Another advantage is that if you have no students, you don't actually need any schools, or cafeterias, or custodians. You do need a school board, though. After all, what's the point of having a school district if you can't pay administrators?

That's what it's all about, isn't it?

The Loyal Opposition

Check out Norm Scott's piece on the New Action Party of the UFT. The entire party exists for the sole purpose of fooling UFT members who think they're voting against Unity.

Their headquarters reside in UFT President Randi Weingarten's hip pocket.

Wednesday, November 15, 2006

Bloomberg Eyes CFE Money

Bloomie has his minions talking up the CFE lawsuit again. Reducing class size, a goal of this lawsuit. is very important to this mayor. That's why he reneges on planned seats, closes schools, and devotes buildings to condos rather than schools. Still, Mayor Mike really needs the money (as long as he doesn't have to contribute).

Getting the funds is particularly vital now that a deal with UFT President Randi Weingarten ( a great collaborator with Mayor Mike, whose re-election chances are bolstered by the pact) ensures none of it need be devoted to good teachers, another goal of the lawsuit. Since reducing class size and paying teachers is pretty much a fond memory, there are tons of things these funds could be used for.

For example, they just broke ground on the Mets new stadium, and who knows how many luxury boxes those billions could build?

It's a win-win.

The Giant Killer

There's a great column in today's Times about a woman, a relatively small reading program, and a government that didn't play by its own rules.

She had developed a phonics program, precisely what the administration required, it had been very successful, but they never even looked at it. Only large textbook publishers were called to the table. However, she followed up and things are looking different now.

It's inspiring to see stories like this in America today.

Tuesday, November 14, 2006


It looks like kids are going to have to go back to memorizing those nasty multiplication tables. The National Council of Teachers of Mathematics has reconsidered the cutesy ways of teaching math notably employed by, among other systems, New York City.

But don't expect to hear much about it from the Bloomberg administration. In order to minimize the possibility of anyone finding out just what the heck it is they do over there at Tweed, they've instructed everyone associated with schools to shut the hell up unless they're cleared by the external communications team.

The memo lists 28 examples of groups or individuals whose invitations should be discussed with the communications team.

These include unions, parent organizations, elected education councils, community groups convened to discuss specific issues - such as class size or new schools - and "groups of business and thought leaders."

It's very important that they maintain absolute secrecy.
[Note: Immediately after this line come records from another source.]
(* ===== verification/Interaction.v ===== *)
(** Interactions with a human ([src/src/runtime/interaction.rs]): requests and their facts,
    responses and outcomes, the acceptance of a response, identities, and the coordinator's
    state with its observation pages.  Rendezvous has the operations on that state.

    [InteractionExecution] names who asks; a [PendingInteraction] is read through its request
    alone, its observation layout is left out. *)

From S2P Require Import Prelude Text Json Goal Message Scalars Inbox Schedule ScheduleStore ScheduledStart Attempt Questionnaire.
From stdpp Require Import options.

(** ** Requests *)

Inductive InteractionExecution :=
| ByAttempt (attempt_id : AttemptId) (turn : N)
| ByScheduled (run : WorkflowRunId).

Inductive ToolInvocationMode := Foreground | Background.

Inductive InteractionKind :=
| KindReview (review : ReviewSpecification) (subject_digest : str)
| KindApproval (invocation_id : ToolInvocationId) (kind_tool : ToolId) (kind_name : str)
    (kind_origin : ToolOrigin) (mode : ToolInvocationMode) (arguments : json) (reason : str)
| KindQuestionnaire (invocation_id : ToolInvocationId) (requester : InteractionRequester)
    (questionnaire : QuestionnaireSpecification).

Record InteractionRequest := {
  id : str; conversation_id : ConversationId; execution : InteractionExecution; kind : InteractionKind }.

Record InteractionRef := { ref_conversation : ConversationId; ref_interaction : str }.
#[export] Instance InteractionRef_eq_dec : EqDecision InteractionRef.
Proof. solve_decision. Defined.

(** [InteractionRequest::interaction_ref] *)
Definition interaction_ref (r : InteractionRequest) : InteractionRef :=
  {| ref_conversation := conversation_id r; ref_interaction := id r |}.

(** [InteractionExecution::attempt_id] and [turn] *)
Definition execution_attempt (e : InteractionExecution) : option AttemptId :=
  match e with ByAttempt a _ => Some a | ByScheduled _ => None end.
Definition execution_turn (e : InteractionExecution) : option N :=
  match e with ByAttempt _ t => Some t | ByScheduled _ => None end.

(** [InteractionExecution::namespace] *)
Definition namespace (e : InteractionExecution) : str :=
  match e with
  | ByAttempt attempt_id _ => lit "attempt:" ++ attempt_id
  | ByScheduled run =>
      match run_origin run with
      | OScheduled start_id => lit "scheduled:" ++ start_id
      | OTool _ => lit "invalid-scheduled-origin"
      end
  end.

(** [InteractionId::for_attempt] *)
Definition for_attempt (attempt : AttemptId) (ordinal : N) : str :=
  attempt ++ lit "-interaction-" ++ dec ordinal.

(** [InteractionExecution::interaction_id] *)
Definition interaction_id (e : InteractionExecution) (ordinal : N) : str :=
  match e with
  | ByAttempt attempt_id _ => for_attempt attempt_id ordinal
  | ByScheduled _ => namespace e ++ lit ":" ++ dec ordinal
  end.

(** ** Responses and outcomes *)

Inductive ApprovalDecision := Allow | Deny (denial : str).

Inductive InteractionResponse :=
| RespondReview (response : ReviewResponse)
| RespondApproval (decision : ApprovalDecision)
| RespondQuestionnaire (response : QuestionnaireResponse).

Inductive InteractionOutcome :=
| DeadlineExpired (kind : ToolDeadlineKind)
| Responded (response : InteractionResponse)
| OutcomeCancelled (reason : CancellationReason).

(** [InteractionOutcome::interrupted], of the native cause *)
Definition interrupted (cause : ToolCancellationCause) : InteractionOutcome :=
  match cause with
  | CauseAttempt reason => OutcomeCancelled reason
  | CauseDeadline kind => DeadlineExpired kind
  end.

Inductive InteractionFailure := Unavailable | Invalid | PublicationFailed | ControlLost | AuditFailed.
#[export] Instance InteractionFailure_eq_dec : EqDecision InteractionFailure.
Proof. solve_decision. Defined.

Inductive InteractionAdmissionError := AdmissionUnavailable | AdmissionControlLost.

(** [From<InteractionAdmissionError> for InteractionFailure] *)
Definition admission_failure (e : InteractionAdmissionError) : InteractionFailure :=
  match e with AdmissionUnavailable => Unavailable | AdmissionControlLost => ControlLost end.

Inductive InteractionError :=
| NotPending (interaction : str)
| InvalidResponse (message : str)
| AuditNotCommitted (interaction : str)
| RouteLost (interaction : str).

(** How [respond_async] and [cancel_async] report the failure of a delivery *)
Definition delivery_error (interaction : str) (f : InteractionFailure) : InteractionError :=
  match f with
  | AuditFailed => AuditNotCommitted interaction
  | ControlLost | Unavailable | Invalid | PublicationFailed => RouteLost interaction
  end.

Inductive RoutedInteractionError :=
| RoutedNotPending (interaction : InteractionRef)
| RoutedInvalidResponse (message : str)
| RoutedAuditFailed (interaction : InteractionRef).

(** [route_error] *)
Definition route_error (interaction : InteractionRef) (e : InteractionError) : RoutedInteractionError :=
  match e with
  | NotPending _ | RouteLost _ => RoutedNotPending interaction
  | InvalidResponse message => RoutedInvalidResponse message
  | AuditNotCommitted _ => RoutedAuditFailed interaction
  end.

(** ** Facts *)

Record ApprovalFacts := {
  approval_invocation : ToolInvocationId; approval_tool : ToolId; approval_name : str;
  approval_origin : ToolOrigin; approval_mode : ToolInvocationMode; approval_arguments : json;
  audit_arguments : json; approval_reason : str }.

Record QuestionnaireFacts := {
  facts_invocation : ToolInvocationId; facts_requester : InteractionRequester;
  facts_questionnaire : QuestionnaireSpecification }.

Section facts.
Context `{Formats, Digests}.

(** [ApprovalFacts::into_published] *)
Definition approval_into_published (f : ApprovalFacts) (conversation : ConversationId)
    (e : InteractionExecution) (i : str) : InteractionRequest * InteractionSubject :=
  ({| id := i; conversation_id := conversation; execution := e;
      kind := KindApproval (approval_invocation f) (approval_tool f) (approval_name f)
                (approval_origin f) (approval_mode f) (approval_arguments f) (approval_reason f) |},
   SubjectApproval (approval_invocation f) (approval_tool f) (approval_name f)
     (interaction_arguments_digest (audit_arguments f)) (approval_reason f)).

(** [QuestionnaireFacts::into_published] *)
Definition questionnaire_into_published (f : QuestionnaireFacts) (conversation : ConversationId)
    (e : InteractionExecution) (i : str) : InteractionRequest * InteractionSubject :=
  ({| id := i; conversation_id := conversation; execution := e;
      kind := KindQuestionnaire (facts_invocation f) (facts_requester f) (facts_questionnaire f) |},
   SubjectQuestionnaire (facts_invocation f) (facts_requester f) (facts_questionnaire f)).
Otherwise, New Yorkers might find out what they're doing, and worse, what they're not doing. Who knows what that might lead to?

Carmine Santa Maria, a member of the Community Education Council in Brooklyn's District 21, whose group invites DOE officials to nearly every meeting, said the new move is suspicious.
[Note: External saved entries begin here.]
Lemma settle_weight w k i o v committed r t' r' : Conserved w →
  settle_step is_cancelled native_cause k i o v committed r = (t', r') →
  shared w r' + task_weight w t' <= shared w r + caller_weight w k + w_guard w.
Proof.
  intros Hw. pose proof (cw_release w Hw). unfold settle_step.
  destruct (remove_pending i (coordinator r)) as [[p s]|] eqn:Hrem.
  2: { intros [= <- <-]. rewrite failed_weight, shared_release. lia. }
  destruct (select_outcome _ _ p o v (executions r)) as [o'|e].
  2: { intros [= <- <-]. rewrite failed_weight, shared_release. lia. }
  intros [= <- <-]. cbn [task_weight delivery_sender payload payload_id].
  pose proof (cw_decide w Hw i o' (is_cancelled (cancellation p) (executions r))).
  pose proof (cw_settled w Hw (request p) (audit_settlement o')).
  pose proof (shared_remove w i p s r Hrem). unfold waiter_weight in *.
  destruct committed; rewrite ?shared_emit; lia.
Qed.

Lemma deliver_weight w k i d accepted r t' r' : Conserved w → ends_ok r → TDeliver k i d ∈ tasks r →
  deliver_step routed k i d accepted r = (t', r') →
  shared w r' + task_weight w t' <= shared w r + task_weight w (TDeliver k i d).
Proof.
  intros Hw Hok Hin. unfold deliver_step, deliver.
  pose proof (cw_marked w Hw i). pose proof (cw_routed w Hw i (outcome (payload d))).
  destruct (sender_open (delivery_sender d) r Hok) as (ch & Hc & Htx & Hs).
  { left. eexists. split; [done|]. cbn. rewrite decide_True by done.
    assert (caller_weight (tx_weights (delivery_sender d)) k = 0) by (by destruct k). lia. }
  destruct (negb (audit_committed d)); [|destruct (routed && negb accepted)]; intros [= <- <-];
    rewrite delivered_weight; cbn [task_weight].
  - rewrite shared_dropped.
    pose proof (shared_send w _ (Err AuditFailed) ch (emit (EFailureMarked i) r) Hw Hc Htx Hs) as Hsend.
    rewrite shared_emit in Hsend. cbn [message_weight] in *. lia.
  - rewrite shared_dropped.
    pose proof (shared_send w _ (Err ControlLost) ch (emit (EFailureMarked i) r) Hw Hc Htx Hs) as Hsend.
    rewrite shared_emit in Hsend. cbn [message_weight] in *. lia.
  - destruct routed.
    + pose proof (shared_send w _ (Ok (payload d)) ch (emit (ERouted i (outcome (payload d))) r) Hw Hc Htx Hs) as Hsend.
      rewrite shared_emit in Hsend. cbn [message_weight] in *. lia.
    + pose proof (shared_send w _ (Ok (payload d)) ch r Hw Hc Htx Hs) as Hsend. cbn [message_weight] in *. lia.
Qed.

Lemma receive_weight w i c r t t' r' : Conserved w → ends_ok r → t ∈ tasks r → 1 <= task_weight (rx_weights c) t →
  receive i c r = Some (t', r') → shared w r' + task_weight w t' <= shared w r + w_rx w c.
Proof.
  intros Hw Hok Hin Hge. unfold receive.
  pose proof (drop_held w c t r r Hw Hok Hin Hge eq_refl) as Hd.
  destruct (channels r !! c) as [ch|]; [|done]. destruct (slot ch) as [m|]; [|destruct (tx ch); [done|]];
    intros [= <- <-]; cbn; lia.
Qed.

Lemma loss_weight w l r t' r' : Conserved w → ends_ok r → TLoss l ∈ tasks r → loss_step l r = (t', r') →
  shared w r' + task_weight w t' <= shared w r + task_weight w (TLoss l).
Proof.
  intros Hw Hok Hin. pose proof (cw_release w Hw). destruct l as [|p l]; intros [= <- <-]; cbn [task_weight zsum]; [lia|].
  destruct (sender_open (sender p) r Hok) as (ch & Hc & Htx & Hs).
  { left. eexists. split; [done|]. cbn [task_weight zsum]. unfold waiter_weight at 1. cbn. rewrite decide_True by done.
    assert (0 <= zsum (waiter_weight (tx_weights (sender p))) l); [|lia].
    apply zsum_nonneg. intros q. unfold waiter_weight. cbn. case_decide; lia. }
  rewrite shared_release. pose proof (shared_send w _ (Err ControlLost) ch r Hw Hc Htx Hs) as Hsend.
  cbn [message_weight] in Hsend. unfold waiter_weight at 2. lia.
Qed.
"It shows they're afraid of something," Santa Maria said. "What's the point of having [speakers] if they can't say anything?"

Goshdarn inquisitive citizens. Everything was fine till they came along.
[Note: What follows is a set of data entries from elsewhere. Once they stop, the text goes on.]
(* ===== verification/RendezvousFacts.v ===== *)
(** What is recorded, told and made visible by the interaction coordinator, on every run of
    Rendezvous: the trace is in a lawful order, and whoever was told an outcome can point to
    the durable fact.  [drive] runs the coordinator on a list of choices; [SampleRun] is one
    conversation from its first question to its end. *)

From S2P Require Import Prelude Text Json Goal Message Scalars Inbox Schedule ScheduleStore ScheduledStart Attempt Lifecycle Questionnaire Interaction Rendezvous RendezvousSafety.
From stdpp Require Import options.

Section facts.
Context `{Formats, Digests}.
Context {W V : Type} (is_cancelled : V → W → bool) (native_cause : V → W → ToolCancellationCause).
Context (conversation : ConversationId) (routed : bool).

Notation Runtime := (@Runtime W V).
Notation Task := (@Task V).
Notation step := (@step _ _ W V is_cancelled native_cause conversation routed).
Notation task_step := (@task_step _ _ W V is_cancelled native_cause conversation routed).
Notation reachable := (@reachable _ _ W V is_cancelled native_cause conversation routed).
Implicit Types r : Runtime.
Implicit Types t : list Event.

(** ** The lawful order *)

Definition asked t (i : str) (s : InteractionSubject) : Prop :=
  ∃ req, id req = i ∧ ECommitted (requested_envelope req s) ∈ t.
Definition recorded t (i : str) (o : InteractionOutcome) : Prop :=
  ∃ req, id req = i ∧ ECommitted (settled_envelope req (audit_settlement o)) ∈ t.

(** Everything a waiter that is told [o] relies on *)
Definition told t (i : str) (o : InteractionOutcome) : Prop :=
  recorded t i o ∧ (routed = true → ERouted i o ∈ t).

(** What must have happened, [t], for an event to happen. *)
Definition allowed (e : Event) t : Prop :=
  match e with
  | ECommitted env =>
      match envelope_fact env with
      | Requested i s => EIssued i ∈ t ∧ validate_interaction_subject s = Ok ()
      | Settled i settlement => ∃ o cancelled t' req s,
          t = EDecided i o cancelled :: t' ∧ settlement = audit_settlement o ∧ id req = i ∧
          env = settled_envelope req settlement ∧ ECommitted (requested_envelope req s) ∈ t ∧
          validate_interaction_settlement s settlement = Ok ()
      end
  | EPrompt i => ∃ s, asked t i s
  | EAnnounced i | EFailureMarked i | EReleased i (Err _) => EPrompt i ∈ t
  | EDecided i o cancelled => EPrompt i ∈ t ∧ (cancelled = true → ∃ cause, o = interrupted cause)
  | ERouted i o => recorded t i o
  | EReleased i (Ok o) => told t i o
  | EObserved i o audited => (∃ cancelled, EDecided i o cancelled ∈ t) ∧ (audited = true → recorded t i o)
  | EAdmitted | ELeft | EIssued _ => True
  end.

Fixpoint ordered t : Prop := match t with [] => True | e :: t => allowed e t ∧ ordered t end.

(** ** What the parts of the state know *)

Definition accepted t (i : str) (response : InteractionResponse) (o : InteractionOutcome) : Prop :=
  EDecided i o false ∈ t ∧
  ∃ s response', asked t i s ∧ validate_response_for s response = Ok response' ∧ o = Responded response'.

Definition payload_known t (i : str) (p : WaiterPayload) : Prop :=
  payload_id p = i ∧ (∃ cancelled, EDecided i (outcome p) cancelled ∈ t) ∧
  (audited p = true → recorded t i (outcome p)).

Definition message_known t (i : str) (m : result InteractionFailure WaiterPayload) : Prop :=
  match m with Ok p => payload_known t i p ∧ told t i (outcome p) | Err _ => EPrompt i ∈ t end.

Definition channel_known t (ch : Channel) : Prop := ∀ m, slot ch = Some m → message_known t (channel_id ch) m.

Definition drop_known t (d : Drop) : Prop :=
  match d with DropWaiter p | DropCallback p => payload_known t (payload_id p) p | DropSettlement => True end.

Definition pending_known t (ids : list str) (i : str) (p : PendingInteraction V) : Prop :=
  id (request p) = i ∧ EPrompt i ∈ t ∧ ECommitted (requested_envelope (request p) (subject p)) ∈ t ∧
  ids !! sender p = Some i.

Definition caller_known (ids : list str) (i : str) (k : Caller) : Prop :=
  match k with CallWait rx => ids !! rx = Some i | _ => True end.

(** A response is validated under the lock; every other outcome is an interruption. *)
Definition caller_outcome (k : Caller) (o : InteractionOutcome) (validate : bool) : Prop :=
  match k with
  | CallRespond response => validate = true ∧ o = Responded response
  | _ => validate = false ∧ ∃ cause, o = interrupted cause
  end.

Definition delivery_known t (ids : list str) (k : Caller) (i : str) (d : SettlementDelivery) : Prop :=
  EPrompt i ∈ t ∧ ids !! delivery_sender d = Some i ∧ payload_known t i (payload d) ∧
  audited (payload d) = audit_committed d ∧
  ∀ response, k = CallRespond response → cancellation_won d = false → accepted t i response (outcome (payload d)).

Definition result_known t (x : TaskResult) : Prop :=
  match x with
  | WaitDone (Some i) (Ok o) => told t i o
  | RespondDone i response (Ok _) => ∃ o, accepted t i response o ∧ told t i o
  | CancelDone i (Ok _) => ∃ o, told t i o
  | _ => True
  end.

Definition task_known t (ids : list str) (x : Task) : Prop :=
  match x with
  | TAdmission req s _ | TPublish req s _ _ => EIssued (id req) ∈ t ∧ validate_interaction_subject s = Ok ()
  | TAnnounce i rx _ | TWait i rx _ => EPrompt i ∈ t ∧ ids !! rx = Some i
  | TReceive i rx => ids !! rx = Some i
  | TEnter k i o validate | TSettle k i o validate => caller_known ids i k ∧ caller_outcome k o validate
  | TDeliver k i d => caller_known ids i k ∧ delivery_known t ids k i d
  | TLoss l => Forall (λ p, ∃ i, EPrompt i ∈ t ∧ ids !! sender p = Some i) l
  | TDone x => result_known t x
  | TRequest _ _ _ | TRespond _ _ | TDrain _ _ => True
  end.

(** ** Knowledge is kept *)

Record grows t (ids : list str) t' (ids' : list str) : Prop := {
  gr_trace : t ⊆ t';
  gr_ids : ∀ c i, ids !! c = Some i → ids' !! c = Some i }.

Lemma recorded_mono t t' i o : t ⊆ t' → recorded t i o → recorded t' i o.
Proof. intros Ht (req & Hi & He). exists req. auto. Qed.
Lemma asked_mono t t' i s : t ⊆ t' → asked t i s → asked t' i s.
Proof. intros Ht (req & Hi & He). exists req. auto. Qed.
Lemma told_mono t t' i o : t ⊆ t' → told t i o → told t' i o.
Proof. intros Ht [Hr Hx]. split; [by apply (recorded_mono t)|]. auto. Qed.
Lemma accepted_mono t t' i x o : t ⊆ t' → accepted t i x o → accepted t' i x o.
Proof. intros Ht (Hd & s & x' & Ha & Hx). split; [auto|]. exists s, x'. split; [by apply (asked_mono t)|done]. Qed.
Lemma payload_mono t t' i p : t ⊆ t' → payload_known t i p → payload_known t' i p.
Proof.
  intros Ht (Hi & [c Hd] & Ha). split; [done|]. split; [exists c; auto|]. intros E. by apply (recorded_mono t), Ha.
Qed.
Lemma message_mono t t' i m : t ⊆ t' → message_known t i m → message_known t' i m.
Proof. intros Ht. destruct m; cbn; [|by apply Ht]. intros [? ?]. split; [by apply (payload_mono t)|by apply (told_mono t)]. Qed.
Lemma drop_mono t t' d : t ⊆ t' → drop_known t d → drop_known t' d.
Proof. intros Ht. destruct d; cbn; try done; by apply payload_mono. Qed.
Lemma channel_mono t t' ch : t ⊆ t' → channel_known t ch → channel_known t' ch.
Proof. intros Ht Hc m Hm. by apply (message_mono t), Hc. Qed.
Lemma pending_mono t ids t' ids' i p : grows t ids t' ids' → pending_known t ids i p → pending_known t' ids' i p.
Proof. intros [Ht Hi] (? & ? & ? & ?). split; auto. Qed.
Lemma caller_mono t ids t' ids' i k : grows t ids t' ids' → caller_known ids i k → caller_known ids' i k.
Proof. intros [Ht Hi]. destruct k; cbn; auto. Qed.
But they're not wise to Tweed yet, or they'd be storming my 250%-capacity building with torches and pitchforks.

Monday, November 13, 2006

It's Alive!

Mayor Bloomberg has decided to do experiments on school kids. No, I'm not talking about seeing how many kids he can squeeze into half a classroom.

If we can't give them good teachers, small classes, and decent facilities, like the CFE lawsuit asks, why not psychoanalyze them instead?
We have a laboratory of guinea pigs," said Granville Leo Stevens, a parent activist who refused to allow his daughter, Savanna, to participate in an NYU study at MS 104 in Manhattan last year.

"The Department of Education markets our kids like they're a piece of meat," said Stevens.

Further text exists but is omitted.